FREEPORT, Ill. (WTVO) — State’s attorneys from Winnebago, Boone, and Stephenson counties all announced new lawsuits against Gov. JB Pritzker, calling the SAFE-T Act, which would eliminate cash bail, unconstitutional.

Stephenson County State’s Attorney Carl Larson became the latest to announce a lawsuit on Thursday afternoon, filed on behalf of Stephenson County Sheriff David Snyders.

“The suit alleges various violations including the act was filed in violation of the single subject rule and that portions of the SAFE-T Act (which eliminates the current system of cash bond) violates Article 1 section 9 of the Illinois Constitution, which guarantees that ‘All persons shall be bailable by sufficient sureties,'” Larson said in a press release.

Approximately 50 Illinois state’s attornies have filed related lawsuits.

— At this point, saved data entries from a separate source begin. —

Lemma findStage_spec stages target k :
  match findStage stages target k with
  | Some j => k <= j < k + length stages /\
              EqualFold (Name (nth (j - k) stages zeroStage)) target = true /\
              forall j', j' < j - k -> EqualFold (Name (nth j' stages zeroStage)) target = false
  | None => forall s, In s stages -> EqualFold (Name s) target = false
  end.
Proof.
  revert k. induction stages as [|s r IH]; intros k; cbn [findStage].
  - intros s []. 
  - destruct (EqualFold (Name s) target) eqn:E.
    + rewrite Nat.sub_diag. cbn [length nth]. split; [lia|]. split; [exact E|]. lia.
    + specialize (IH (S k)). destruct (findStage r target (S k)) as [j|].
      * destruct IH as (H1 & H2 & H3). cbn [length].
        split; [lia|].
        replace (j - k) with (S (j - S k)) by lia. cbn [nth]. split; [exact H2|].
        intros [|j'] Hj; cbn [nth]; [exact E|]. apply H3. lia.
      * intros s' [<-|Hin]; [exact E|]. exact (IH s' Hin).
Qed.

Theorem targetStage_spec (stages : list Stage) (target : string) :
  (target = EmptyString -> targetStage stages target = Ok (Z.of_nat (length stages) - 1)%Z) /\
  (target <> EmptyString ->
   match targetStage stages target with
   | Ok t => exists i, t = Z.of_nat i /\ i < length stages /\
               EqualFold (Name (nth i stages zeroStage)) target = true /\
               forall j, j < i -> EqualFold (Name (nth j stages zeroStage)) target = false
   | Err _ => forall s, In s stages -> EqualFold (Name s) target = false
   | Panic _ => False
   end).
Proof.
  split.
  - intros ->. reflexivity.
  - intros Hne. unfold targetStage.
    rewrite (proj2 (String.eqb_neq target EmptyString) Hne).
    pose proof (findStage_spec stages target 0) as H.
    destruct (findStage stages target 0) as [j|].
    + destruct H as (H1 & H2 & H3). rewrite Nat.sub_0_r in H2, H3.
      exists j. split; [reflexivity|]. split; [lia|]. split; [exact H2|]. exact H3.
    + exact H.
Qed.

Lemma baseIndexFrom_spec name stages k cur :
  let r := baseIndexFrom name stages k cur in
  (r = (-1)%Z /\ forall j, k + j < cur -> j < length stages ->
                 Name (nth j stages zeroStage) <> name) \/
  (exists j, r = Z.of_nat (k + j) /\ k + j < cur /\ j < length stages /\
     Name (nth j stages zeroStage) = name /\
     forall j', j' < j -> Name (nth j' stages zeroStage) <> name).
Proof.
  revert k. induction stages as [|s rest IH]; intros k; cbn [baseIndexFrom].
  - left. split; [reflexivity|]. cbn [length]. lia.
  - destruct (cur <=? k) eqn:Ec.
    + left. split; [reflexivity|]. apply Nat.leb_le in Ec. lia.
    + apply Nat.leb_gt in Ec.
      destruct (String.eqb_spec (Name s) name) as [Hn|Hn].
      * right. exists 0. rewrite Nat.add_0_r. cbn [length nth].
        split; [reflexivity|]. split; [exact Ec|]. split; [lia|]. split; [exact Hn|]. lia.
      * destruct (IH (S k)) as [[H1 H2]|(j & H1 & H2 & H3 & H4 & H5)].
        -- left. split; [exact H1|]. intros [|j] Hj Hl; cbn [nth]; [exact Hn|].
           apply H2; cbn [length] in Hl; lia.
        -- right. exists (S j). replace (k + S j) with (S k + j) by lia.
           rewrite H1. cbn [length nth].
           split; [reflexivity|]. split; [lia|]. split; [lia|]. split; [exact H4|].
           intros [|j'] Hj'; cbn [nth]; [exact Hn|]. apply H5. lia.
Qed.

Theorem baseImageIndex_spec (cur : nat) (stages : list Stage) :
  cur < length stages ->
  let name := ToLower (BaseName (nth cur stages zeroStage)) in
  (baseImageIndex cur stages = (-1)%Z /\
     forall j, j < cur -> Name (nth j stages zeroStage) <> name) \/
  (exists j, baseImageIndex cur stages = Z.of_nat j /\ j < cur /\
     Name (nth j stages zeroStage) = name /\
     forall j', j' < j -> Name (nth j' stages zeroStage) <> name).
Proof.
  intros Hc name. unfold baseImageIndex. fold name.
  destruct (baseIndexFrom_spec name stages 0 cur) as [[H1 H2]|(j & H1 & H2 & H3 & H4 & H5)].
  - left. split; [exact H1|]. intros j Hj. apply H2; lia.
  - right. exists j. rewrite H1. split; [reflexivity|]. split; [lia|]. split; assumption.
Qed.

Winnebago County State’s Attorney J. Hanley announced a suit on Thursday afternoon, saying, “I cannot ignore that, as currently drafted, this law is unconstitutional. Further, it will create unjust results and does not protect the public. Accordingly, it is my duty as your State’s Attorney to fight it.”

Boone County State’s Attorney Tricia Smith also announced a similar suit, saying she and Boone County Sheriff Dave Ernest “are joining a bipartisan coalition of state’s attorneys and sheriffs throughout Illinois who are challenging the constitutionality of the Safe-T Act passed by the Illinois legislature in January 2021.”

“Since the bill’s passage, a group of state’s attorneys have met with the legislature regarding concerns of the bill with hopes of finding a legislative solution,” Smith said. “Those efforts have failed up to this point and at this time, to protect the interests and the safety of the people of Boone County, a lawsuit was filed on October 5, 2022.”

Ogle County State’s Attorney Mike Rock announced that he and Sheriff Brian VanVickle had filed suit as well.

Hanley said he expects the numerous county lawsuits will be consolidated into one so that a court ruling would be applicable to each county simultaneously.

The Safety, Accountability, Fairness and Equity-Today Act, or the SAFE-T Act, was introduced by the Illinois Black Caucus as part of Black legislators’ response to the murder of George Floyd, and was passed by the Illinois Senate and House of Representatives in the early hours of Jan. 13, 2021.

Gov. JB Pritzker signed the bill into law on Feb. 22 of that year.

The act abolishes the money bail system beginning Jan. 1, 2023. According to the U.S. Commission on Civil Rights, the cash bail system disproportionately impacts Black and brown communities and other underrepresented or impoverished groups, who can’t afford bond.

Many Illinois law enforcement agencies have warned the act will embolden criminals and make it harder for police to keep offenders off the streets.

Pritzker has defended the law, saying it would make release impossible for people accused of the worst crimes.

If the elimination of cash bail does not prove to benefit the state, Illinois may in the future create legislation to amend the pretrial release system. Loyola University, with help from the National Institute of Justice, is studying the SAFE-T Act’s implementation and will analyze the effectiveness of the new pretrial release system over the first year.

Illinois Attorney General Kwame Raoul has said his office is in discussions about “a number of issues” with the state’s SAFE-T Act, and changes could be made to the language of the law before it takes effect.

Gubernatorial candidate Darren Bailey (R) met with Illinois Sheriffs in September and promised to repeal the law if he is elected.

Illinois is the first state in the country to completely abolish cash bail.